Linia nie przebiega między podziałami politycznymi, np. "Do rzeczy" i 'Polityka" to pisma na wysokim poziomie merytorycznym, ale "Newsweek" to w tej chwili szmatławiec. "Wprost" nie miałam w rękach od wieków, "W sieci" ujdzie, chociaż niektóre artykuły rażą amatorszczyzną. "Gazety Polskiej" też nie czytuję ani w necie, ani na papierze. A "Uważam rze" celowo wykończył Hajdarowicz, ale czytelnicy za publicystami (którzy w proteście przeciw nowemu właścicielowi, który zwolnił naczlenego odeszli z redakcji) przeszli do 2 nowych tytułów i teraz "Uważam rze" nie ma w ogóle czytelników i stało się miesięcznikiem (w końcu pewnie upadnie), podobny los pod rządami Hajdarowicz spotkał "Przekrój".
Żadna z mińskich gazet nie jest moim zdaniem warta wydania na nią pieniędzy.
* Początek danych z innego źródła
(** [vector_get] points to the element of the list. *)
Lemma get_rep v es i :
  vec_rep v es -> 0 <= i < zlen es -> VECTOR_GET_AS ndebug v i = es !! Z.to_nat i.
Proof.
  intros Hr Hi. unfold VECTOR_GET_AS, vector_get. pose proof (vr_pos _ _ Hr).
  rewrite (vr_size _ _ Hr), (proj2 (Z.ltb_lt _ _)), orb_true_r by lia.
  cbn [cassert mbind option_bind]. rewrite (proj2 (Z.eqb_neq _ _)), (proj2 (Z.leb_gt _ _)) by lia.
  destruct (rep_cut v es i Hr) as (rest & Hd & H1 & Ho & H2 & Hrest); [lia|].
  destruct (lookup_lt_is_Some_2 es (Z.to_nat i)) as [y Hy]; [unfold zlen in *; lia|].
  assert (zlen y = element_size v) as Hly by apply (Forall_lookup_1 _ _ _ _ (vr_sized _ _ Hr) Hy).
  rewrite (drop_S _ _ _ Hy) in Hd. change (mjoin (y :: ?l)) with (y ++ mjoin l) in Hd.
  rewrite <- (assoc_L (++) y) in Hd. cbn [mbind option_bind]. unfold load_element.
  cbn [mbind option_bind]. rewrite Hd, Ho, <- H1, Hy. cbn [mbind option_bind].
  by rewrite read_bytes_prefix.
Qed.

(** ** Runs *)

Inductive vop :=
  | VPushBack (e : list Z)
  | VPushFront (e : list Z)
  | VInsert (i : Z) (e : list Z)
  | VAssign (i : Z) (e : list Z)
  | VPopBack
  | VPopFront
  | VErase (i : Z)
  | VTruncate (n : Z)
  | VClear
  | VReserve (n : Z)
  | VShrink.

(** One call; [g] is what a fresh block would contain. *)
Definition vec_step (g : nat -> Z) v (o : vop) : option (pgvector * Z) :=
  match o with
  | VPushBack e => vector_push_back ndebug (Some g) v (Some e)
  | VPushFront e => vector_push_front ndebug (Some g) v (Some e)
  | VInsert i e => vector_insert ndebug (Some g) v i (Some e)
  | VAssign i e => vector_assign ndebug v i (Some e)
  | VPopBack => vector_pop_back ndebug (Some g) v
  | VPopFront => vector_pop_front ndebug (Some g) v
  | VErase i => vector_erase ndebug (Some g) v i
  | VTruncate n => vector_resize (Some g) v n
  | VClear => vector_clear (Some g) v
  | VReserve n => vector_reserve (Some g) v n
  | VShrink => vector_shrink_to_fit (Some g) v
  end.

(** The list operation; [None] when an index is out of range. *)
Definition list_step es (o : vop) : option (list (list Z)) :=
  let insert i e := check (0 <=? i) && (i <=? zlen es);
                    Some (take (Z.to_nat i) es ++ e :: drop (Z.to_nat i) es) in
  let erase i := check (0 <=? i) && (i <? zlen es); Some (delete (Z.to_nat i) es) in
  match o with
  | VPushBack e => Some (es ++ [e])
  | VPushFront e => insert 0 e
  | VInsert i e => insert i e
  | VAssign i e => aset es i e
  | VPopBack => check 0 <? zlen es; Some (take (Z.to_nat (zlen es - 1)) es)
  | VPopFront => erase 0
  | VErase i => erase i
  | VTruncate n => check (0 <=? n) && (n <=? zlen es); Some (take (Z.to_nat n) es)
  | VClear => Some []
  | VReserve _ | VShrink => Some es
  end.

(** Elements have the size of the vector's, reserved blocks fit in memory. *)
Definition op_fits (sz : Z) (o : vop) : Prop :=
  match o with
  | VPushBack e | VPushFront e | VInsert _ e | VAssign _ e => zlen e = sz
  | VReserve n => n * sz < limit
  | _ => True
  end.

#[global] Instance op_fits_dec sz o : Decision (op_fits sz o).
Proof. destruct o; simpl; apply _. Defined.
(** [strncpy(dst, buffer + pos, n)]. *)
Definition strncpy_at (dst buffer : list Z) (pos : Z) (n : nat) : option (list Z) :=
  if 0 <=? pos then strncpy dst (drop (Z.to_nat pos) buffer) n else None.

(** [strncpy(dst, buffer + pos, n); pos += w]. *)
Definition fetch_str (dst : list Z) (n : nat) (w : Z) (buffer : list Z) (pos : Z)
  : option (list Z * Z) :=
  do s <- strncpy_at dst buffer pos n; Some (s, pos + w).

(** ** Writers *)

(** [emits f bs]: the step [f] writes [bs] behind what is written. *)
Definition emits (f : out -> option out) (bs : list Z) : Prop :=
  forall pre rest, zlen bs <= zlen rest ->
    f (pre ++ rest, zlen pre) = Some (pre ++ bs ++ drop (length bs) rest, zlen pre + zlen bs).

Lemma emits_emit bs : emits (emit bs) bs.
Proof. intros pre rest Hl. unfold emit. simpl. by rewrite write_bytes_prefix. Qed.

Lemma emits_nil f : (forall st, f st = Some st) -> emits f [].
Proof. intros Hf pre rest _. rewrite Hf. simpl. rewrite drop_0. do 2 f_equal. rewrite zlen_nil. lia. Qed.

Lemma emits_seq f g bs cs :
  emits f bs -> emits g cs -> emits (fun st => do st' <- f st; g st') (bs ++ cs).
Proof.
  intros Hf Hg pre rest Hl. rewrite zlen_app in Hl. pose proof (zlen_nonneg cs).
  rewrite Hf by lia. cbn [mbind option_bind]. rewrite <- zlen_app, (assoc_L (++)), Hg.
  - rewrite drop_drop, length_app, !zlen_app, <- !(assoc_L (++)). do 2 f_equal. lia.
  - rewrite zlen_drop. unfold zlen in *. lia.
Qed.
(* ===== verification/NodeCodec.v ===== *)
(** * Nodes on pages (bplus_leaf_serialize, bplus_leaf_deserialize,
    bplus_non_leaf_serialize, bplus_non_leaf_deserialize and the two
    get_serialize_size functions of src/src/backend/mbt/mbtree.c)

    A node is written field by field into a page; the pointers [parent],
    [sub_ptr] and the links are not written, the item pointers of a leaf are
    written by value.  Reading back fills an existing struct: the strings are
    copied with [strncpy(..., 32)], which leaves the 33rd byte of a slot as it
    was. *)

From S2P Require Import Prelude CMem Codec Node.

(** ** The functions *)

(** The three halfwords of an item pointer. *)
Definition emit_tid (c : ItemPointerData) (st : out) : option out :=
  do st <- emit (put16 (bi_hi c)) st;
  do st <- emit (put16 (bi_lo c)) st;
  emit (put16 (ip_posid c)) st.

Definition leaf_writer (tm : tidmem) (leaf : bplus_leaf) (st : out) : option out :=
  do st <- emit (put64 (type (lf_node leaf))) st;
  do st <- emit (put64 (parent_key_idx (lf_node leaf))) st;
  do st <- emit (put64 (entries leaf)) st;
  do st <- for_range 0 (entries leaf) (fun i st =>
    do k <- aget (lf_key leaf) i; emit (put64 k) st) st;
  do st <- for_range 0 (entries leaf) (fun i st =>
    do d <- aget (lf_data leaf) i; emit d st) st;
  do st <- for_range 0 (entries leaf) (fun i st =>
    do h <- aget (lf_childhash leaf) i; emit h st) st;
  do st <- emit (lf_node_hash leaf) st;
  do st <- emit (put64 (lf_node_id leaf)) st;
  do st <- emit (put64 (lf_parent_id leaf)) st;
  for_range 0 (entries leaf) (fun i st =>
    do p <- aget (tids (lf_node leaf)) i;
    do c <- load_tid tm p;
    emit_tid c st) st.

Definition bplus_leaf_serialize (tm : tidmem) (leaf : bplus_leaf) (buffer : list Z)
  : option (list Z) :=
  fst <$> leaf_writer tm leaf (buffer, 0).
Oczywiście każdy redaktor może pisać, co sobie chce, tylko pytanie, po co ludzie to czytają i jeszcze płacą? Nikt ich nie zmusza do takiego męczenia się przecież, a ogłoszenia to są na tym portalu :)
"Strefę" odlajkowałam na fejsie po tym, jak zamieścili list wychwalający gender od Magdaleny Środy (dla niewtajemniczonych, to taka pani, co ostatnio "wsławiła się" stwierdzeniem, że "Skłodowska bez idelologii gender nie dostałaby Nobla"). "Nowy Dzwon" też przeglądam, bo jest za darmo, ale w sumie nic nowego się tam nie dowiaduję.